Urine analysis revealed hematuria and microalbuminuria – small urinary amounts of albumin, indicative of kidney damage. Blood tests indicated normal levels of inflammatory markers and unchanged liver function, though the levels of uric acid were moderately increased.
He showed elevated amounts of rheumatoid factor and markedly high levels of ACPA antibodies (above 250RU/ml), which are typical in patients with rheumatoid arthritis. A kidney ultrasound showed diffuse changes in the parenchyma — which includes the renal cortex and the renal medulla — and multiple cysts with partial cystic wall calcification (calcium accumulation).
A hearing test suggested binaural sensorineural deafness, a type of hearing loss caused by damage to hair cells of the inner ear or to the nerves connecting them to the brain. No abnormalities were found on eye examination.
Based on the laboratory findings and the joint swelling and tenderness, the patient was diagnosed with early RA. However, he underwent a renal biopsy to better understand the cause for his hematuria.
On microscopy, he showed mild glomerular lesions, chronic tubular and interstitial lesions, and detection of immunoglubulins M and A, key early lines of defense against infection. Changes seen on electron microscopy included thin glomerular basement membranes, edema (swelling), and infiltration of lymphocytes into the kidney’s interstitium, which supports the parenchyma.
Altogether, the patient’s microhematuria, hearing loss, and thin basement membrane nephropathy (kidney disease) made the team suspect Alport syndrome.
A subsequent genetic test found a mutation (p.Cys451Arg) in the COL4A5 gene, which encodes the alpha5 chain of type IV collagen in the X chromosome. Along with results of computer-based analyses to determine the impact of this missense mutation — a change of a single nucleotide, the building blocks of DNA — this finding led to the diagnosis of X-linked Alport syndrome.
“Therefore, the appearance of microhematuria before RA in this patient was mainly the result of Alport syndrome, and had no correlation with RA,” the scientists wrote.

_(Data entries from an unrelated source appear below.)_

(** The unrolled dot product is the plain one, and it is the exact sum of
    the shifted products whenever no partial sum can leave 32 bits. *)
Theorem DotProductWithScale_exact a b n scaling B :
  0 <= n ->
  (forall i, 0 <= i < n -> - B <= Z.shiftr (rd a i * rd b i) scaling <= B) ->
  n * B <= 2147483647 ->
  WebRtcSpl_DotProductWithScale a b n scaling =
    sum_up 0 (Z.to_nat n) (fun i => Z.shiftr (rd a i * rd b i) scaling).
Proof.
  intros Hn HB Hsum. unfold WebRtcSpl_DotProductWithScale.
  rewrite (unrolled_by4 (fun i s => mac a b scaling i i s)) by lia.
  rewrite <- (Z.add_0_l (sum_up _ _ _)).
  apply (for_up_sum32 (fun i => Z.shiftr (rd a i * rd b i) scaling) _ 0 0 B);
    [intros; apply HB|..]; lia.
Qed.

(** ** Scaled energies do not overflow *)

(** The shift chosen from the largest magnitude [smax] and the number of terms. *)
Definition scaling_for (smax n : Z) : Z :=
  if smax =? 0 then 0
  else let nbits := WebRtcSpl_GetSizeInBits (u32 n) in
       let t := WebRtcSpl_NormW32 (WEBRTC_SPL_MUL smax smax) in
       if nbits <? t then 0 else nbits - t.

(** With that shift, the products of samples of magnitude at most [smax] (or
    32768, where [smax] is capped at 32767) are so small that [n] of them fit. *)
Lemma scaling_for_bound smax n :
  0 <= smax <= 32767 -> 0 < n < 2147483648 ->
  exists B, n * B <= 2147483647 /\ 0 <= scaling_for smax n /\
    forall p, (smax < 32767 -> Z.abs p <= smax * smax) -> Z.abs p <= 1073741824 ->
      - B <= Z.shiftr p (scaling_for smax n) <= B.
Proof.
  intros Hs Hn.
  pose proof (GetSizeInBits_spec n ltac:(lia)) as Hb.
  pose proof (Z.log2_spec n ltac:(lia)) as Hl.
  pose proof (Z.log2_nonneg n).
  assert (Hl31 : Z.log2 n < 31) by (apply Z.log2_lt_pow2; lia).
  unfold scaling_for. destruct (smax =? 0) eqn:E0.
  { exists 0. split; [lia|]. split; [lia|]. intros p Hp _. rewrite Z.shiftr_0_r.
    assert (smax = 0) by lia. subst. lia. }
  assert (Hsq : 0 < smax * smax <= 1073676289) by nia.
  unfold WEBRTC_SPL_MUL. rewrite u32_id, s32_id, Hb by (int_unfold; lia).
  destruct (NormW32_mag (smax * smax) ltac:(lia)) as [Ht Hm].
  set (t := WebRtcSpl_NormW32 (smax * smax)) in *. set (l := Z.log2 n) in *.
  assert (Hlast : forall p, (smax < 32767 -> Z.abs p <= smax * smax) ->
            Z.abs p <= 1073741824 -> Z.abs p * 2 ^ t <= 2147483648).
  { intros p Hp1 Hp2. destruct (Z.eq_dec smax 32767) as [->|].
    - change (32767 * 32767) with 1073676289 in *.
      assert (t = 1) as -> by reflexivity. lia.
    - specialize (Hp1 ltac:(lia)). pose proof (Z.pow_pos_nonneg 2 t). nia. }
  exists (2 ^ (30 - l)).
  assert (HB : n * 2 ^ (30 - l) <= 2147483647).
  { assert (2 ^ Z.succ l * 2 ^ (30 - l) = 2147483648)
      by (rewrite <- Z.pow_add_r by lia; replace (Z.succ l + (30 - l)) with 31 by lia; reflexivity).
    pose proof (Z.pow_pos_nonneg 2 (30 - l)). nia. }
  assert (Hk : forall p k, (smax < 32767 -> Z.abs p <= smax * smax) -> Z.abs p <= 1073741824 ->
            0 <= k -> l + 1 - t <= k -> - 2 ^ (30 - l) <= Z.shiftr p k <= 2 ^ (30 - l)).
  { intros p k Hp1 Hp2 Hk0 Hk. specialize (Hlast p Hp1 Hp2). rewrite shiftr_div by lia.
    assert (Hpk : Z.abs p <= 2 ^ (30 - l) * 2 ^ k).
    { pose proof (Z.pow_pos_nonneg 2 t ltac:(lia) ltac:(lia)).
      apply (Z.mul_le_mono_pos_r _ _ (2 ^ t)); [lia|].
      rewrite <- !Z.pow_add_r by lia.
      pose proof (Z.pow_le_mono_r 2 31 (30 - l + k + t) ltac:(lia) ltac:(lia)). lia. }
    pose proof (Z.pow_pos_nonneg 2 k ltac:(lia) ltac:(lia)).
    split; [apply Z.div_le_lower_bound|apply Z.div_le_upper_bound]; lia. }
  split; [lia|]. destruct (l + 1 <? t) eqn:Et; (split; [lia|]);
    intros p Hp1 Hp2; apply Hk; auto; lia.
Qed.

(** The magnitude [WebRtcSpl_GetScalingSquare] works with. *)
Lemma GetScalingSquare_eq v n m :
  (forall i, 0 <= i < n -> -32768 < rd v i <= 32767) ->
  0 < n -> is_max Z.abs v n m ->
  WebRtcSpl_GetScalingSquare v n n = scaling_for m n.
Proof.
  intros Hv Hn Hm. unfold WebRtcSpl_GetScalingSquare, scaling_for. cbv zeta.
  pose proof (scan_max (fun x => s16 (if 0 <? x then x else - x)) (fun m => m)
    (fun x _ smax => let sabs := s16 (if 0 <? x then x else - x) in
       if smax <? sabs then sabs else smax) v n (-1)
    ltac:(intros; apply pick_max) ltac:(lia)) as H.
  assert (Habs : forall i, 0 <= i < n -> s16 (if 0 <? rd v i then rd v i else - rd v i) = Z.abs (rd v i)).
  { intros i Hi. specialize (Hv i Hi). rewrite s16_id by (int_unfold; case_if; lia). case_if; lia. }
  specialize (H ltac:(intros; cbv beta; rewrite Habs by lia; lia)).
  apply (is_max_ext _ Z.abs) in H; [|exact Habs].
  unfold scan in H. cbv zeta in H. set (k := for_up _ _ _ (-1)) in *. clearbody k.
  assert (k = m) as ->.
  { destruct H as [(i & Hi & Hk) Hall], Hm as [(j & Hj & Hm) Hall'].
    specialize (Hall j Hj). specialize (Hall' i Hi). lia. }
  reflexivity.
Qed.
(** The outputs of the two fractional filters, from the input. *)
Definition out_48_32 (mem : list Z) (In k : Z) : Z :=
  inner (nth (Z.to_nat (k mod 2)) kCoefficients48To32 []) 8 mem (In + 3 * (k / 2) + k mod 2) 1.

Definition out_32_24 (mem : list Z) (In k : Z) : Z :=
  inner (nth (Z.to_nat (k mod 3)) kCoefficients32To24 []) 8 mem (In + 4 * (k / 3) + k mod 3) 1.

Lemma mod_block a m j : 0 <= j < a -> (a * m + j) mod a = j /\ (a * m + j) / a = m.
Proof.
  intros H. rewrite Z.mul_comm, Z.add_comm, Z.mod_add, Z.div_add by lia.
  rewrite Z.mod_small, Z.div_small by lia. lia.
Qed.

Lemma Resample48To32_block mem In Out m mem' :
  0 <= Out <= In -> 0 <= m -> Out + 2 * m + 2 <= zlen mem ->
  blocks_done mem Out 1 (2 * m) (out_48_32 mem In) mem' ->
  let c := fun r => nth r kCoefficients48To32 [] in
  let mem1 := wr mem' (Out + 2 * m) (inner (c 0%nat) 8 mem' (In + 3 * m) 1) in
  blocks_done mem Out 1 (2 * (m + 1)) (out_48_32 mem In)
    (wr mem1 (Out + 2 * m + 1) (inner (c 1%nat) 8 mem1 (In + 3 * m + 1) 1)).
Proof.
  intros Ho Hm Hl H c mem1.
  assert (H1 : blocks_done mem Out 1 (2 * m + 1) (out_48_32 mem In) mem1).
  { unfold mem1. rewrite <- (Z.add_0_r (Out + 2 * m)). apply (blocks_done_wr mem Out 2 m _ _ 0); try lia.
    - now rewrite Z.add_0_r.
    - unfold out_48_32. destruct (mod_block 2 m 0) as [-> ->]; [lia|]. rewrite Z.add_0_r.
      apply inner_ext. apply (blocks_done_after _ _ _ _ _ _ _ H). lia. }
  replace (2 * (m + 1)) with (2 * m + (1 + 1)) by lia. apply blocks_done_wr; try lia; [exact H1|].
  unfold out_48_32. destruct (mod_block 2 m 1) as [-> ->]; [lia|].
  apply inner_ext. apply (blocks_done_after _ _ _ _ _ _ _ H1). lia.
Qed.

Lemma Resample32To24_block mem In Out m mem' :
  0 <= Out <= In -> 0 <= m -> Out + 3 * m + 3 <= zlen mem ->
  blocks_done mem Out 1 (3 * m) (out_32_24 mem In) mem' ->
  let c := fun r => nth r kCoefficients32To24 [] in
  let mem1 := wr mem' (Out + 3 * m) (inner (c 0%nat) 8 mem' (In + 4 * m) 1) in
  let mem2 := wr mem1 (Out + 3 * m + 1) (inner (c 1%nat) 8 mem1 (In + 4 * m + 1) 1) in
  blocks_done mem Out 1 (3 * (m + 1)) (out_32_24 mem In)
    (wr mem2 (Out + 3 * m + 2) (inner (c 2%nat) 8 mem2 (In + 4 * m + 2) 1)).
Proof.
  intros Ho Hm Hl H c mem1 mem2.
  assert (H1 : blocks_done mem Out 1 (3 * m + 1) (out_32_24 mem In) mem1).
  { unfold mem1. rewrite <- (Z.add_0_r (Out + 3 * m)). apply (blocks_done_wr mem Out 3 m _ _ 0); try lia.
    - now rewrite Z.add_0_r.
    - unfold out_32_24. destruct (mod_block 3 m 0) as [-> ->]; [lia|]. rewrite Z.add_0_r.
      apply inner_ext. apply (blocks_done_after _ _ _ _ _ _ _ H). lia. }
  assert (H2 : blocks_done mem Out 1 (3 * m + (1 + 1)) (out_32_24 mem In) mem2).
  { apply blocks_done_wr; try lia; [exact H1|]. unfold out_32_24.
    destruct (mod_block 3 m 1) as [-> ->]; [lia|].
    apply inner_ext. apply (blocks_done_after _ _ _ _ _ _ _ H1). lia. }
  replace (3 * (m + 1)) with (3 * m + (1 + 1 + 1)) by lia. apply blocks_done_wr; try lia; [exact H2|].
  unfold out_32_24. destruct (mod_block 3 m 2) as [-> ->]; [lia|].
  apply inner_ext. apply (blocks_done_after _ _ _ _ _ _ _ H2). lia.
Qed.

Lemma blocks_done_0 mem Out v : blocks_done mem Out 1 (0 * 0) v mem.
Proof. split; [reflexivity|]. intros p. ifs_lia. Qed.

(** The two fractional resamplers may work in place, as the 48 kHz
    resamplers use them: when the output starts at or before the input in the
    same array, every output is the filter applied to the input as it was
    before the call, and nothing outside the output is changed. *)
Theorem fractional_in_place mem In Out K :
  0 <= Out <= In -> 0 <= K ->
  (Out + 2 * K <= zlen mem ->
     blocks_done mem Out 1 (2 * K) (out_48_32 mem In) (WebRtcSpl_Resample48khzTo32khz mem In Out K)) /\
  (Out + 3 * K <= zlen mem ->
     blocks_done mem Out 1 (3 * K) (out_32_24 mem In) (WebRtcSpl_Resample32khzTo24khz mem In Out K)).
Proof.
  intros Ho HK. split; intros Hl.
  - replace (2 * K) with (2 * (0 + Z.of_nat (Z.to_nat K))) by lia.
    apply (for_up_inv (fun m mem' => blocks_done mem Out 1 (2 * m) (out_48_32 mem In) mem')).
    + apply blocks_done_0.
    + intros m mem' Hm H. apply Resample48To32_block; auto; lia.
  - replace (3 * K) with (3 * (0 + Z.of_nat (Z.to_nat K))) by lia.
    apply (for_up_inv (fun m mem' => blocks_done mem Out 1 (3 * m) (out_32_24 mem In) mem')).
    + apply blocks_done_0.
    + intros m mem' Hm H. apply Resample32To24_block; auto; lia.
Qed.

Lemma fractional_in_place_witness :
  let mem := tabulate 24 (fun i => i * i) in
  blocks_done mem 0 1 8 (out_48_32 mem 8) (WebRtcSpl_Resample48khzTo32khz mem 8 0 4).
Proof.
  apply (fractional_in_place (tabulate 24 (fun i => i * i)) 8 0 4); [lia|lia|].
  vm_compute. discriminate.
Defined.
End SplResample.
(** Reflection coefficients in Q15 to the polynomial in Q12. *)
Definition WebRtcCng_K2a16 (k : list Z) (useOrder : Z) (a : list Z) : list Z :=
  let a := wr a 0 4096 in
  let any := wr (zeros (WEBRTC_SPL_MAX_LPC_ORDER + 1)) 0 (rd a 0) in
  let a := wr a 1 (s16 (Z.shiftr (rd k 0 + 4) 3)) in
  fst (for_up 1 (Z.to_nat (useOrder - 1)) (fun m '(a, any) =>
    let any := wr any (m + 1) (s16 (Z.shiftr (rd k m + 4) 3)) in
    let any := for_up 0 (Z.to_nat m) (fun i any =>
      wr any (1 + i) (s16 (rd a (1 + i) +
        s16 (Z.shiftr (s32 (s32 (rd a (m - i) * rd k m) + 16384)) 15)))) any in
    (for_up 0 (Z.to_nat (m + 2)) (fun i a => wr a i (rd any i)) a, any)) (a, any)).

Definition mul_q15 (a b : Z) : Z := s16 (mul_rsft15 a b).

(** The energy of the synthesis filter, 1 in Q13 times [1 - K(i)^2]. *)
Definition filter_energy (coefs : list Z) : Z :=
  for_up 0 12 (fun i En =>
    mul_q15 En (s16 (0x7fff - mul_q15 (rd coefs i) (rd coefs i)))) 8192.

(** The scale factor of the excitation. *)
Definition excitation_gain (En used_energy : Z) : Z :=
  let targetEnergy := WebRtcSpl_Sqrt used_energy in
  let En := s16 (Z.shiftl (s16 (WebRtcSpl_Sqrt En)) 6) in
  let En := s16 (Z.shiftr (En * 3) 1) in
  s16 (Z.shiftr (s32 (En * targetEnergy)) 12).

(** [excitation] and the seed. *)
Definition excite (nrOfSamples seed : Z) : list Z * Z :=
  for_up 0 (Z.to_nat nrOfSamples) (fun i '(e, seed) =>
    let '(r, seed) := WebRtcSpl_RandN seed in (wr e i (Z.shiftr r 1), seed))
    (zeros WEBRTC_CNG_MAX_OUTSIZE_ORDER, seed).
Definition set_frame_counter (self : VadInstT) (n : Z) : VadInstT :=
  mk_vad (vad self) (downsampling_filter_states self) (state_48_to_8 self) (noise_means self)
    (speech_means self) (noise_stds self) (speech_stds self) n (over_hang self)
    (num_of_speech self) (index_vector self) (low_value_vector self) (mean_value self)
    (upper_state self) (lower_state self) (hp_filter_state self) (over_hang_max_1 self)
    (over_hang_max_2 self) (individual self) (total self) (init_flag self).

Definition set_hang (self : VadInstT) (oh : Z) (ns : Z) : VadInstT :=
  mk_vad (vad self) (downsampling_filter_states self) (state_48_to_8 self) (noise_means self)
    (speech_means self) (noise_stds self) (speech_stds self) (frame_counter self) oh ns
    (index_vector self) (low_value_vector self) (mean_value self) (upper_state self)
    (lower_state self) (hp_filter_state self) (over_hang_max_1 self) (over_hang_max_2 self)
    (individual self) (total self) (init_flag self).

Definition set_minimum (self : VadInstT) (age : list Z) (low : list Z) (mean : list Z) : VadInstT :=
  mk_vad (vad self) (downsampling_filter_states self) (state_48_to_8 self) (noise_means self)
    (speech_means self) (noise_stds self) (speech_stds self) (frame_counter self)
    (over_hang self) (num_of_speech self) age low mean (upper_state self) (lower_state self)
    (hp_filter_state self) (over_hang_max_1 self) (over_hang_max_2 self) (individual self)
    (total self) (init_flag self).

Definition set_filters (self : VadInstT) (up : list Z) (lo : list Z) (hp : list Z) : VadInstT :=
  mk_vad (vad self) (downsampling_filter_states self) (state_48_to_8 self) (noise_means self)
    (speech_means self) (noise_stds self) (speech_stds self) (frame_counter self)
    (over_hang self) (num_of_speech self) (index_vector self) (low_value_vector self)
    (mean_value self) up lo hp (over_hang_max_1 self) (over_hang_max_2 self) (individual self)
    (total self) (init_flag self).

Definition set_mode (self : VadInstT) (m1 : list Z) (m2 : list Z) (ind : list Z) (tot : list Z) : VadInstT :=
  mk_vad (vad self) (downsampling_filter_states self) (state_48_to_8 self) (noise_means self)
    (speech_means self) (noise_stds self) (speech_stds self) (frame_counter self)
    (over_hang self) (num_of_speech self) (index_vector self) (low_value_vector self)
    (mean_value self) (upper_state self) (lower_state self) (hp_filter_state self) m1 m2 ind tot
    (init_flag self).

(** ** vad_gmm.c *)

Definition kCompVar : Z := 22005.
Definition kLog2Exp : Z := 5909.

(** The probability and [*delta]. *)
Definition WebRtcVad_GaussianProbability (input mean std : Z) : Z * Z :=
  let tmp32 := s32 (131072 + Z.shiftr std 1) in
  let inv_std := s16 (WebRtcSpl_DivW32W16 tmp32 std) in
  let tmp16 := Z.shiftr inv_std 2 in
  let inv_std2 := s16 (Z.shiftr (tmp16 * tmp16) 2) in
  let tmp16 := s16 (Z.shiftl input 3) in
  let tmp16 := s16 (tmp16 - mean) in
  let delta := s16 (Z.shiftr (inv_std2 * tmp16) 10) in
  let tmp32 := Z.shiftr (delta * tmp16) 9 in
  let exp_value :=
    if tmp32 <? kCompVar then
      let tmp16 := s16 (Z.shiftr (s32 (kLog2Exp * tmp32)) 12) in
      let tmp16 := s16 (- tmp16) in
      let exp_value := Z.lor 0x0400 (Z.land tmp16 0x03FF) in
      let tmp16 := s16 (Z.lxor tmp16 0xFFFF) in
      let tmp16 := Z.shiftr tmp16 10 in
      let tmp16 := s16 (tmp16 + 1) in
      Z.shiftr exp_value tmp16
    else 0 in
  (inv_std * exp_value, delta).

(** ** vad_sp.c *)

Definition kAllPassCoefsQ13 : list Z := [5243; 1392].
Definition kSmoothingDown : Z := 6553.
Definition kSmoothingUp : Z := 32439.

(** [signal_out] and [filter_state], whose two numbers are at [fp]. *)
Definition WebRtcVad_Downsampling (signal_in signal_out filter_state : list Z) (fp in_length : Z)
    : list Z * list Z :=
  let half_length := in_length / 2 in
  let '(signal_out, tmp32_1, tmp32_2) :=
    for_up 0 (Z.to_nat half_length) (fun n '(signal_out, tmp32_1, tmp32_2) =>
      let x := rd signal_in (2 * n) in
      let tmp16_1 := s16 (Z.shiftr tmp32_1 1 + Z.shiftr (rd kAllPassCoefsQ13 0 * x) 14) in
      let tmp32_1 := s32 (x - Z.shiftr (rd kAllPassCoefsQ13 0 * tmp16_1) 12) in
      let x := rd signal_in (2 * n + 1) in
      let tmp16_2 := s16 (Z.shiftr tmp32_2 1 + Z.shiftr (rd kAllPassCoefsQ13 1 * x) 14) in
      let tmp32_2 := s32 (x - Z.shiftr (rd kAllPassCoefsQ13 1 * tmp16_2) 12) in
      (wr signal_out n (s16 (tmp16_1 + tmp16_2)), tmp32_1, tmp32_2))
      (signal_out, rd filter_state fp, rd filter_state (fp + 1)) in
  (signal_out, wr (wr filter_state fp tmp32_1) (fp + 1) tmp32_2).

(** The ageing of the sixteen values from [offset] on: [age] and
    [smallest_values].  A value of age 100 is removed by moving the later ones
    down, reading one place past the sixteen. *)
Definition age_values (offset : Z) (s : list Z * list Z) : list Z * list Z :=
  for_up 0 16 (fun i '(age, smallest_values) =>
    if negb (rd age (offset + i) =? 100) then
      (wr age (offset + i) (s16 (rd age (offset + i) + 1)), smallest_values)
    else
      let '(age, smallest_values) :=
        for_up i (Z.to_nat (16 - i)) (fun j '(age, smallest_values) =>
          let smallest_values := wr smallest_values (offset + j) (rd smallest_values (offset + j + 1)) in
          (wr age (offset + j) (rd age (offset + j + 1)), smallest_values))
          (age, smallest_values) in
      (wr age (offset + 15) 101, wr smallest_values (offset + 15) 10000)) s.

(** The nested comparisons that locate [feature_value] among the sixteen. *)
Definition find_position (v : Z -> Z) (feature_value : Z) : Z :=
  let lt := fun i => feature_value <? v i in
  if lt 7 then
    if lt 3 then
      if lt 1 then if lt 0 then 0 else 1
      else if lt 2 then 2
      else 3
    else if lt 5 then if lt 4 then 4 else 5
    else if lt 6 then 6
    else 7
  else if lt 15 then
    if lt 11 then
      if lt 9 then if lt 8 then 8 else 9
      else if lt 10 then 10
      else 11
    else if lt 13 then if lt 12 then 12 else 13
    else if lt 14 then 14
    else 15
  else -1.

(** The insertion at [position], the larger values moving up. *)
Definition insert_value (offset position feature_value : Z) (s : list Z * list Z)
    : list Z * list Z :=
  if -1 <? position then
    let '(age, smallest_values) :=
      for_down 15 (Z.to_nat (15 - position)) (fun i '(age, smallest_values) =>
        let smallest_values := wr smallest_values (offset + i) (rd smallest_values (offset + i - 1)) in
        (wr age (offset + i) (rd age (offset + i - 1)), smallest_values)) s in
    (wr age (offset + position) 1, wr smallest_values (offset + position) feature_value)
  else s.

(** The smoothed median. *)
Definition smooth_median (frame_counter current_median mean : Z) : Z :=
  let alpha :=
    if 0 <? frame_counter then (if current_median <? mean then kSmoothingDown else kSmoothingUp)
    else 0 in
  let tmp32 := s32 ((alpha + 1) * mean) in
  let tmp32 := s32 (tmp32 + (32767 - alpha) * current_median) in
  let tmp32 := s32 (tmp32 + 16384) in
  s16 (Z.shiftr tmp32 15).

Definition WebRtcVad_FindMinimum (self : VadInstT) (feature_value channel : Z) : VadInstT * Z :=
  let offset := Z.shiftl channel 4 in
  let s := age_values offset (index_vector self, low_value_vector self) in
  let position := find_position (fun i => rd (snd s) (offset + i)) feature_value in
  let '(age, smallest_values) := insert_value offset position feature_value s in
  let current_median :=
    if 2 <? frame_counter self then rd smallest_values (offset + 2)
    else if 0 <? frame_counter self then rd smallest_values offset
    else 1600 in
  let m := smooth_median (frame_counter self) current_median (rd (mean_value self) channel) in
  (set_minimum self age smallest_values (wr (mean_value self) channel m), m).

(** ** vad_filterbank.c *)

Definition kLogConst : Z := 24660.
Definition kLogEnergyIntPart : Z := 14336.
Definition kHpZeroCoefs : list Z := [6631; -13262; 6631].
Definition kHpPoleCoefs : list Z := [16384; -7756; 5620].
Definition kAllPassCoefsQ15 : list Z := [20972; 5571].
Definition kOffsetVector : list Z := [368; 368; 272; 176; 176; 176].

(** [filter_state] and [data_out]. *)
Definition HighPassFilter (data_in : list Z) (data_length : Z) (filter_state data_out : list Z)
    : list Z * list Z :=
  for_up 0 (Z.to_nat data_length) (fun i '(filter_state, data_out) =>
    let tmp32 := s32 (rd kHpZeroCoefs 0 * rd data_in i) in
    let tmp32 := s32 (tmp32 + rd kHpZeroCoefs 1 * rd filter_state 0) in
    let tmp32 := s32 (tmp32 + rd kHpZeroCoefs 2 * rd filter_state 1) in
    let filter_state := wr filter_state 1 (rd filter_state 0) in
    let filter_state := wr filter_state 0 (rd data_in i) in
    let tmp32 := s32 (tmp32 - rd kHpPoleCoefs 1 * rd filter_state 2) in
    let tmp32 := s32 (tmp32 - rd kHpPoleCoefs 2 * rd filter_state 3) in
    let filter_state := wr filter_state 3 (rd filter_state 2) in
    let filter_state := wr filter_state 2 (s16 (Z.shiftr tmp32 14)) in
    (filter_state, wr data_out i (rd filter_state 2))) (filter_state, data_out).

(** Every other sample of [data_in] from [ip] on; [*filter_state] and
    [data_out]. *)
Definition AllPassFilter (data_in : list Z) (ip data_length filter_coefficient filter_state : Z)
    (data_out : list Z) : Z * list Z :=
  let '(state32, data_out) :=
    for_up 0 (Z.to_nat data_length) (fun i '(state32, data_out) =>
      let x := rd data_in (ip + 2 * i) in
      let tmp32 := s32 (state32 + filter_coefficient * x) in
      let tmp16 := s16 (Z.shiftr tmp32 16) in
      let state32 := s32 (s32 (Z.shiftl x 14) - filter_coefficient * tmp16) in
      (s32 (Z.shiftl state32 1), wr data_out i tmp16)) (s32 (Z.shiftl filter_state 16), data_out) in
  (s16 (Z.shiftr state32 16), data_out).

As of the study’s completion, the man was being treated with glucosides of peony (plant extracts) and leflunomide for RA, and Cozaar (losartan potassium, by Merck) at 50 mg to preserve the kidney. Over 10 months, his joint swelling and tenderness had eased, but no relevant changes were seen in his microhematuria, and his proteinuria (abnormal amounts of protein in urine) had worsened.
“Although the overlap of Alport syndrome and RA in present case may be occasional, abnormal type IV collagen might participate in the pathogenesis of RA, which needs more related case reports and studies to prove,” the team added.